First, note that the three to six month guideline refers to expenses, not income. Even so, it is a wide range. Where you fall on this spectrum depends on a number of factors:

  • Are you a single income household? Aim higher.

  • Is your work closely linked to the economy? Same.

  • Is your income diversified, meaning that one source may dry up but others will keep you afloat? Are there two employees in your house? You may be able to shoot a little lower.

Next, you need to look at your actual expenses. (Hint: it helps to have a budget in place before starting this exercise.) This comes down to the necessary and discretionary spending categories.
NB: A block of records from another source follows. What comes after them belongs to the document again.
Lemma accepted_row u : u ∈ p_nodes p -> exists id row,
  id ∈ node_ids g /\ node_uuid g id = Some u /\ node_neighbors g id = Some row /\
  ((fun e => (edge_uuid e, node_uuid g (neighbor_id e), weight e)) <$> row)
    = incident_edges (p_directed p) u edges.
Proof.
  intros Hu. destruct (projection_graph p g Hfit Hok) as (Hacc&_&_).
  assert (Hasc : ascending nodes) by (apply sort_nodes_ascending, Hacc).
  assert (Hall : Forall (edge_accepted nodes) edges).
  { eapply edge_accepted_perm; [apply sort_by_key_perm..|]. apply Hacc. }
  assert (Hu' : u ∈ nodes) by (unfold nodes; by rewrite sort_by_key_perm).
  apply list_elem_of_lookup in Hu' as [n Hn]. apply lookup_lt_Some in Hn as Hlt.
  exists (Z.of_nat n), (retarget ids <$> (snd <$> group fst (sort_by_key entry_key entries) (Z.of_nat n))).
  split_and!.
  { rewrite graph_node_ids. eapply list_elem_of_lookup_2. by apply accepted_ids_lookup. }
  { by rewrite accepted_node_uuid. }
  { apply (graph_neighbors n); [lia|by apply accepted_ids_lookup|]. unfold entry_rows.
    by rewrite list_lookup_fmap, accepted_ids_lookup. }
  unfold group. rewrite filter_sort_by_key, sort_by_key_id by apply group_accepted_sorted.
  rewrite <-(group_accepted_public (p_directed p) nodes Hasc 0 edges n u Hall Hn). fold entries.
  rewrite <-!list_fmap_compose. apply list_fmap_ext. intros i entry Hi.
  apply list_elem_of_lookup_2, list_elem_of_filter in Hi as [_ Hin].
  apply accepted_entries_selected in Hin; [|done..]. unfold public. cbn. rewrite decide_True by done.
  apply list_elem_of_fmap in Hin as (m&Hm&Hseq%elem_of_seq).
  rewrite Hm, accepted_node_uuid, Nat2Z.id by lia. done.
Qed.
End accepted.

(** C17 A resolved projection is accepted exactly when no two nodes and no two edges share a
    UUID, every weight is finite and both endpoints of every edge are selected.  The graph of an
    accepted projection is faithful to it in public identities: its nodes are the selected ones,
    in UUID order, and the adjacency entries of a node are its incident edges in edge UUID order,
    each with the UUID of the other endpoint and the weight, an undirected edge being seen from
    both of its ends. *)
Theorem projection_faithful p :
  projection_fits p ->
  ((exists g, from_resolved_projection p = Ok g) <-> projection_accepted p) /\
  forall g, from_resolved_projection p = Ok g ->
    is_directed g = p_directed p /\ logical_edge_count g = lenZ (p_edges p) /\
    (node_uuid g <$> node_ids g) = (Some <$> sort_by_key id (p_nodes p)) /\
    forall u, u ∈ p_nodes p -> exists id entries,
      id ∈ node_ids g /\ node_uuid g id = Some u /\ node_neighbors g id = Some entries /\
      ((fun e => (edge_uuid e, node_uuid g (neighbor_id e), weight e)) <$> entries)
        = incident_edges (p_directed p) u (sort_by_key edge_key (p_edges p)).
Proof.
  intros Hfit. pose proof (projection_result p) as Hres. split.
  { destruct (from_resolved_projection p) as [g|e].
    - split; [intros _; apply Hres|by exists g].
    - split; [by intros [? ?]|done]. }
  intros g Hok. split_and!; [| |by apply accepted_node_uuids|by apply accepted_row].
  - rewrite Hok in Hres. by destruct Hres as [_ ->].
  - rewrite Hok in Hres. destruct Hres as [_ ->]. cbn. by rewrite sort_by_key_perm.
Qed.

(** Three nodes and two undirected edges, one of them a self-loop, given out of order. *)
Definition sample_projection : ResolvedGraphProjection :=
  {| p_directed := false; p_nodes := [30; 10; 20];
     p_edges := [ {| r_edge_uuid := 8; r_source_uuid := 20; r_target_uuid := 20; r_weight := f64_one |};
                  {| r_edge_uuid := 5; r_source_uuid := 20; r_target_uuid := 10; r_weight := f64_one |} ] |}.

Lemma projection_faithful_witness : exists g id entries,
  from_resolved_projection sample_projection = Ok g /\ node_uuid g id = Some 20 /\
  node_neighbors g id = Some entries /\
  ((fun e => (edge_uuid e, node_uuid g (neighbor_id e), weight e)) <$> entries)
    = [(5, Some 10, f64_one); (8, Some 20, f64_one); (8, Some 20, f64_one)].
Proof.
  destruct (from_resolved_projection sample_projection) as [g|e] eqn:E; [|vm_compute in E; discriminate].
  destruct (projection_faithful sample_projection ltac:(vm_compute; split; discriminate)) as [_ H].
  destruct (H g E) as (_&_&_&Hrows). destruct (Hrows 20 ltac:(set_solver)) as (id&entries&_&Hu&Hn&Hp).
  exists g, id, entries. split_and!; [done|done|done|]. rewrite Hp. reflexivity.
Defined.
  • You can do without almost all of the discretionary items in an emergency situation: cable and other entertainment costs; restaurant expenses; purchases; savings contributions.

  • The exception is the Internet, which you will need when looking for a job, for example.

  • What’s left? Electricity, heating, water; rent or mortgage and car payments; food, health care costs, insurance and debt repayment. Add up how much these costs per month, multiply that by the number of months you want to cover, and you have your target fund size.

Consider other sources of money

In a job loss situation, you will need cash. You can’t pay your mortgage with a credit card. You may also want to cover your emergency fund for expenses that you know are coming – for example, if your roof hits its life expectancy. It can help you sleep at night.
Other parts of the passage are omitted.